Nebius, a leading AI infrastructure company, is excited to announce the open-source release of Soperator, the world’s first fully featured Kubernetes operator for Slurm, designed to optimize workload management and orchestration in modern machine-learning (ML) and high-performance computing (HPC) environments.
Soperator has been developed by Nebius to merge the power of Slurm, a job orchestrator designed to manage large-scale HPC clusters, with Kubernetes’ flexible and scalable container orchestration. It delivers simplicity and efficient job scheduling when working in compute-intensive environments, particularly for GPU-heavy workloads, making it ideal for ML training and distributed computing tasks.
Narek Tatevosyan, Director of Product Management for the Nebius Cloud Platform, said:
“Nebius is rebuilding cloud for the AI age by responding to the challenges that we know AI and ML professionals are facing. Currently there is no workload orchestration product on the market that is specialized for GPU-heavy workloads. By releasing Soperator as an open-source solution, we aim to put a powerful new tool into the hands of the ML and HPC communities.
“We are strong believers in community driven innovation and our team has a strong track record of open-sourcing innovative products. We’re excited to see how this technology will continue to evolve and enable AI professionals to focus on enhancing their models and building new products.”
Danila Shtan, Chief Technology Officer at Nebius, added:
“By open-sourcing Soperator, we’re not just releasing a tool – we’re standing by our commitment to open-source innovation in an industry where many keep their solutions proprietary. We’re pushing for a cloud-native approach to traditionally conservative HPC workloads, modernizing workload orchestration for GPU-intensive tasks. This strategic initiative reflects our dedication to fostering community collaboration and advancing AI and HPC technologies globally.”
Key features of Soperator include:
- Enhanced scheduling and orchestration: Soperator provides precise workload distribution across large compute clusters, optimizing GPU resource usage and enabling parallel job execution.
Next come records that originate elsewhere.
Lemma peers_reduce_preserving wr tp a b x y z w v (ps ps' : list (store T))
    (rs : list R) :
  operand_preserving F ->
  peers_reduce F wr false tp a b x y z w v ps = Ok (rs, ps') ->
  Forall2 (fun s s' => forall k, s' k = s k) ps ps'.
Proof.
  intros Hp. revert rs ps'. induction ps as [|p ps IH]; intros rs ps'; simpl.
  - intros [= _ <-]. constructor.
  - destruct (local_reduce F wr false tp a b x y z w v p)
      as [[r p']|e] eqn:Hl; [simpl|done].
    destruct (peers_reduce F wr false tp a b x y z w v ps)
      as [[rs' ps'']|e] eqn:Hps; [simpl|done].
    intros [= _ <-]. constructor.
    + apply (local_reduce_preserving _ _ _ _ _ _ _ _ _ _ _ _ Hp Hl).
    + apply (IH _ _ eq_refl).
Qed.

Lemma reduceCuda_preserving wr tp a b x y z w v (W W' : world T) (r : R) :
  operand_preserving F ->
  reduceCuda F wr false tp a b x y z w v W = Ok (r, W') ->
  unchanged W W'.
Proof.
  intros Hp. unfold reduceCuda, local_results.
  destruct (local_reduce F wr false tp a b x y z w v (self W))
    as [[r0 s']|e] eqn:Hs; [simpl|done].
  destruct (peers_reduce F wr false tp a b x y z w v (peers W))
    as [[rs ps']|e] eqn:Hps; [simpl|done].
  intros [= _ <-]. unfold unchanged, processes. simpl. constructor.
  - apply (local_reduce_preserving _ _ _ _ _ _ _ _ _ _ _ _ Hp Hs).
  - apply (peers_reduce_preserving _ _ _ _ _ _ _ _ _ _ _ _ Hp Hps).
Qed.

End Preserving.
Section PureReductions.
Context {T : Type} `{FloatN T}.
(** * Verification of the conversational memory manager ([memory_system.py])

    A shallow embedding of [MemorySystem]: the short-term window, the
    persisted log, term extraction, relevance search, weekly summaries and the
    token-bounded context composer, followed by the properties stated about
    them.

    Conventions of the embedding.
    - A Python [str] is a list of Unicode code points ([N]); string literals of
      the source are written [py "..."] and decoded from UTF-8.
    - What the source takes from the Python runtime and not from its own text
      (the Unicode tables behind [\w], [\s], [str.split] and [str.lower], the
      parser [datetime.fromisoformat], float division and addition) is a
      field of the class [PyRuntime]; every general theorem holds for every
      runtime, and [latin1_runtime] is an instance to compute with.
    - An interaction is a record; [tokens_used] is optional because the source
      reads it with [dict.get] and a default.
    - The JSON files are [option (list _)]: [None] when the file does not
      exist.  Failing reads and writes of an existing file are not modelled. *)

From stdpp Require Import gmap.
From Stdlib Require Import String Ascii.
From Stdlib Require Import ZArith NArith QArith List Bool Lia Sorted
  Permutation.
Import ListNotations.

Local Open Scope Z_scope.
Local Open Scope list_scope.

(** ** Python strings *)

Definition char := N.
Definition str := list char.

Definition SP : char := 32%N.
Definition UNDERSCORE : char := 95%N.

Fixpoint utf8_decode (bs : list N) : str :=
  match bs with
  | [] => []
  | b :: rest =>
      if (b <? 128)%N then b :: utf8_decode rest
      else if (b <? 224)%N then
        match rest with
        | b1 :: rest1 => ((b mod 32) * 64 + b1 mod 64)%N :: utf8_decode rest1
        | _ => []
        end
      else if (b <? 240)%N then
        match rest with
        | b1 :: b2 :: rest2 =>
            ((b mod 16) * 4096 + (b1 mod 64) * 64 + b2 mod 64)%N
              :: utf8_decode rest2
        | _ => []
        end
      else
        match rest with
        | b1 :: b2 :: b3 :: rest3 =>
            ((b mod 8) * 262144 + (b1 mod 64) * 4096 + (b2 mod 64) * 64
             + b3 mod 64)%N :: utf8_decode rest3
        | _ => []
        end
  end.

(** [py "texto"] is the Python string written ["texto"] in the source. *)
Definition py (s : string) : str :=
  utf8_decode (List.map N_of_ascii (list_ascii_of_string s)).

Fixpoint str_eqb (a b : str) : bool :=
  match a, b with
  | [], [] => true
  | x :: a', y :: b' => (x =? y)%N && str_eqb a' b'
  | _, _ => false
  end.

Definition str_in (t : str) (l : list str) : bool :=
  List.existsb (str_eqb t) l.

(** [sep.join(parts)] *)
Fixpoint join (sep : str) (parts : list str) : str :=
  match parts with
  | [] => []
  | [p] => p
  | p :: rest => p ++ sep ++ join sep rest
  end.

(** [str(n)] for a non-negative integer. *)
Fixpoint digits_fuel (fuel : nat) (n : N) (acc : str) : str :=
  match fuel with
  | O => acc
  | S fuel' =>
      let acc' := (48 + n mod 10)%N :: acc in
      if (n <? 10)%N then acc' else digits_fuel fuel' (n / 10)%N acc'
  end.

Definition str_of_N (n : N) : str := digits_fuel (S (N.to_nat (N.log2 n))) n [].

Definition str_of_Z (z : Z) : str :=
  if z <? 0 then 45%N :: str_of_N (Z.to_N (- z)) else str_of_N (Z.to_N z).

(** [l[:stop]] and [l[start:]] with Python's treatment of negative bounds. *)
Definition slice_to {A} (l : list A) (stop : Z) : list A :=
  if stop <? 0
  then firstn (Z.to_nat (Z.of_nat (length l) + stop)) l
  else firstn (Z.to_nat stop) l.

Definition slice_from {A} (l : list A) (start : Z) : list A :=
  if start <? 0
  then skipn (Z.to_nat (Z.of_nat (length l) + start)) l
  else skipn (Z.to_nat start) l.

(** ** What the Python runtime provides *)

(** The date part of a [datetime]; the source only reads [year] and
    [isocalendar()]. *)
Record datetime := { year : Z; month : Z; day : Z }.

Class PyRuntime := {
  (** [Py_UNICODE_ISALNUM]: the alphanumeric part of the regex class [\w] *)
  isalnum : char -> bool;
  (** [Py_UNICODE_ISSPACE]: the regex class [\s] and the separators of
      [str.split()] *)
  isspace : char -> bool;
  (** [str.lower] *)
  lower : str -> str;
  (** [datetime.fromisoformat]; [None] stands for the raised [ValueError] *)
  fromisoformat : str -> option datetime;
  (** [int / int] and [float + float]; a finite float is a rational *)
  float_div : Z -> Z -> Q;
  float_add : Q -> Q -> Q
}.

(** ** Term extraction *)

Definition stop_words : list str :=
  List.map py
    ["el"; "la"; "de"; "que"; "y"; "en"; "un"; "es"; "se"; "no"; "te"; "lo";
     "le"; "da"; "su"; "por"; "son"; "con"; "para"; "una"; "del"; "las";
     "los"; "como"; "pero"; "sus"; "fue"; "ser"; "está"; "muy"; "más";
     "todo"; "bien"; "puede"; "esto"; "sin"; "sobre"; "también"; "me";
     "hasta"; "hay"; "donde"; "quien"; "desde"; "todos"; "durante"; "ella";
     "entre"]%string.

Section Terms.
Context {rt : PyRuntime}.

(** The regex class [\w]: alphanumeric or underscore. *)
Definition is_word (c : char) : bool := isalnum c || (c =? UNDERSCORE)%N.

(** [re.sub(r'[^\w\s]', ' ', text)] *)
Definition re_sub_nonword (text : str) : str :=
  List.map (fun c => if is_word c || isspace c then c else SP) text.

(** [text.split()]: maximal runs of non-whitespace characters.  [cur] is
    the run being read, newest character first. *)
Fixpoint split_from (cur : str) (text : str) : list str :=
  match text with
  | [] => match cur with [] => [] | _ => [rev cur] end
  | c :: text' =>
      if isspace c
      then match cur with
           | [] => split_from [] text'
           | _ => rev cur :: split_from [] text'
           end
      else split_from (c :: cur) text'
  end.

Definition split (text : str) : list str := split_from [] text.

Definition _extract_terms (text : str) : list str :=
  let text := re_sub_nonword text in
  let terms := split text in
  List.filter
    (fun term => (2 <? length term)%nat && negb (str_in term stop_words))
    terms.

End Terms.

(** ** Sorting and counting *)

(** [list.sort(key=..., reverse=True)] is a stable sort: elements with equal
    keys keep their order.  It is modelled by a stable insertion sort;
    [key_ge x y] reads "the key of [x] is at least the key of [y]". *)
Section Sort.
Context {A : Type} (key_ge : A -> A -> bool).

Fixpoint insert_desc (x : A) (l : list A) : list A :=
  match l with
  | [] => [x]
  | y :: l' => if key_ge x y then x :: l else y :: insert_desc x l'
  end.

Definition sort_desc (l : list A) : list A := fold_right insert_desc [] l.
End Sort.

(** [collections.Counter]: a dict from term to count, in insertion order. *)
Fixpoint counter_incr (t : str) (c : list (str * nat)) : list (str * nat) :=
  match c with
  | [] => [(t, 1%nat)]
  | (k, n) :: c' =>
      if str_eqb k t then (k, S n) :: c' else (k, n) :: counter_incr t c'
  end.

Definition Counter (terms : list str) : list (str * nat) :=
  fold_left (fun c t => counter_incr t c) terms [].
This minimizes idle GPU capacity, optimizes costs, and facilitates more efficient collaboration, making it a crucial tool for teams working on large-scale ML projects.
- Fault-tolerant training: Soperator includes a hardware health check mechanism that monitors GPU status, automatically reallocating resources in case of hardware issues. This improves training stability even in highly distributed environments and reduces GPU hours required to complete the task.
- Simplified cluster management: By having a shared root file system across all cluster nodes, Soperator eliminates the challenge of maintaining identical states across multi-node installations. Together with Terraform operator, this simplifies the user experience, allowing ML teams to focus on their core tasks without the need for extensive DevOps expertise.
Future planned enhancements include improvements to security and stability, scalability and node management, as well as upgrades according to emerging software and hardware updates.
The first public release of Soperator is available from today as an open-source solution to all ML and HPC professionals on the Nebius GitHub, along with relevant deployment tools and packages. Nebius also invites anyone who would like to try out the solution for their ML training or HPC calculations running on multi-node GPU installations; the company’s solution architects are ready to provide assistance and guidance through the installation and deployment process in the Nebius environment.